◆ **SUPPLIED MATERIAL**:
(* ===== verification/CloudIntent.v ===== *)
(** * CloudIntent: which credential and model serve a request
    ([crates/susi-gawd-agents/src/cloud_intent.rs])

    Scores are [f64]s, computed in binary64 with the Standard Library's [SpecFloat].  The
    fingerprint of a credential is a parameter, as in [CloudEligibility]; where the code
    slices a string out of its bounds, or inside a character, the answer is [None]. *)

From S2P Require Import Prelude Text Redact CloudEligibility CloudQuota.
From Stdlib Require Import Floats.SpecFloat.

Local Open Scope string_scope.
Local Open Scope list_scope.
Local Open Scope N_scope.

Module F64.
Definition t : Type := spec_float.
Definition add : t -> t -> t := SFadd 53 1024.
Definition sub : t -> t -> t := SFsub 53 1024.
Definition mul : t -> t -> t := SFmul 53 1024.
Definition div : t -> t -> t := SFdiv 53 1024.
Definition lt : t -> t -> bool := SFltb.
(** [n as f64]. *)
Definition of_N (n : N) : t := binary_normalize 53 1024 (Z.of_N n) 0 false.
Definition half : t := binary_normalize 53 1024 1 (-1) false.
(** [clamp(0.0, 1.0)]. *)
Definition clamp01 (x : t) : t :=
  let x := if lt x (of_N 0) then of_N 0 else x in if lt (of_N 1) x then of_N 1 else x.
(** The order of [f64::total_cmp]: the number itself in units of the last place, with the two
    zeros apart and what is not finite outside. *)
Definition rank (x : t) : Z :=
  match x with
  | S754_zero s => if s then -1 else 0
  | S754_finite s m e => let v := (Zpos m * 2 ^ (e + 1074))%Z in if s then (- v - 1)%Z else v
  | S754_infinity s => if s then (- 2 ^ 3000)%Z else (2 ^ 3000)%Z
  | S754_nan => (2 ^ 3001)%Z
  end.
Definition total_cmp (x y : t) : comparison := Z.compare (rank x) (rank y).
End F64.

Inductive PinFallback : Type :=
| Allow
| Deny.
#[export] Instance pin_fallback_eq_dec : EqDecision PinFallback.
Proof. solve_decision. Defined.
Record IntentConstraints : Type := mkIntent {
  task_class : string;
  min_context_tokens : N;
  modalities : list string;
  needs_tools : bool;
  needs_structured_output : bool;
  residency : option string;
  max_latency_ms : option N;
  max_cost_per_mtok : option F64.t;
  pinned_model : option string;
  pin_fallback : PinFallback;
  discovery_budget : nat;
}.
Definition IntentConstraints_default : IntentConstraints := mkIntent "" 0 [] false false None None None None Allow 2.

Record Candidate : Type := mkCandidate {
  c_provider : string;
  c_api_key : string;
  c_account : option string;
  c_region : option string;
  c_model : string;
  context_tokens : N;
  c_modalities : list string;
  supports_tools : bool;
  supports_structured_output : bool;
  c_residency : option string;
  est_latency_ms : N;
  cost_per_mtok : option F64.t;
  quality : gmap string (N * N);
}.
Definition subject (c : Candidate) : Subject := mkSubject (c_provider c) (c_api_key c) (c_account c) (c_region c) (c_model c).
(** [&s[..8]]. *)
Definition first_eight (s : string) : option string :=
  if (8 <=? String.length s)%nat && is_char_boundary 8 s then Some (String.substring 0 8 s) else None.
Definition quality_score (c : Candidate) (class : string) : option F64.t :=
  match quality c !! class with
  | Some (ok, n) => if 0 <? n then Some (F64.div (F64.of_N ok) (F64.of_N n)) else None
  | None => None
  end.

Inductive BlockReason : Type :=
| Availability (kind : EligibilityKind)
| QuotaSpent
| ContextTooSmall (has needs : N)
| MissingModality (m : string)
| NoTools
| NoStructuredOutput
| ResidencyMismatch (required actual : string)
| OverDeadline (est_ms max_ms : N)
| OverBudget
| PinMismatch.
Record Rejection : Type := mkRejection {
  x_candidate : string;
  x_reason : BlockReason;
}.
Record Ranked : Type := mkRanked {
  index : nat;
  r_candidate : string;
  discovery : bool;
  pinned : bool;
  r_score : F64.t;
}.
Record Selection : Type := mkSelection {
  ranked : list Ranked;
  rejected : list Rejection;
}.
Definition next_after (sel : Selection) (attempted : list nat) : option Ranked :=
  List.find (fun r => negb (bool_decide (index r ∈ attempted))) (ranked sel).

Definition dispatchable (k : EligibilityKind) : bool := match k with Usable | Unknown => true | _ => false end.

(** ** Filters *)

Definition capability_block (intent : IntentConstraints) (c : Candidate) : option BlockReason :=
  if context_tokens c <? min_context_tokens intent then Some (ContextTooSmall (context_tokens c) (min_context_tokens intent))
  else match List.find (fun m => negb (existsb (String.eqb m) (c_modalities c))) (modalities intent) with
  | Some m => Some (MissingModality m)
  | None =>
      if needs_tools intent && negb (supports_tools c) then Some NoTools
      else if needs_structured_output intent && negb (supports_structured_output c) then Some NoStructuredOutput
      else match (match residency intent with
                  | Some req => let actual := default "" (c_residency c) in if String.eqb actual req then None else Some (ResidencyMismatch req actual)
                  | None => None
                  end) with
      | Some r => Some r
      | None =>
          match (match max_latency_ms intent with
                 | Some max_ms => if max_ms <? est_latency_ms c then Some (OverDeadline (est_latency_ms c) max_ms) else None
                 | None => None
                 end) with
          | Some r => Some r
          | None =>
              match max_cost_per_mtok intent with
              | Some cap => if F64.lt cap (default (F64.of_N 0) (cost_per_mtok c)) then Some OverBudget else None
              | None => None
              end
          end
      end
  end.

◆ **ACTIVITY**: Once you reach the line with "Local Open Scope list_scope." in the data above, copy it and every line after it exactly, up to and including the line with "Definition half : t".

◆ **RESPONSE BOX**:
Local Open Scope list_scope.
Local Open Scope N_scope.

Module F64.
Definition t : Type := spec_float.
Definition add : t -> t -> t := SFadd 53 1024.
Definition sub : t -> t -> t := SFsub 53 1024.
Definition mul : t -> t -> t := SFmul 53 1024.
Definition div : t -> t -> t := SFdiv 53 1024.
Definition lt : t -> t -> bool := SFltb.
(** [n as f64]. *)
Definition of_N (n : N) : t := binary_normalize 53 1024 (Z.of_N n) 0 false.
Definition half : t := binary_normalize 53 1024 1 (-1) false.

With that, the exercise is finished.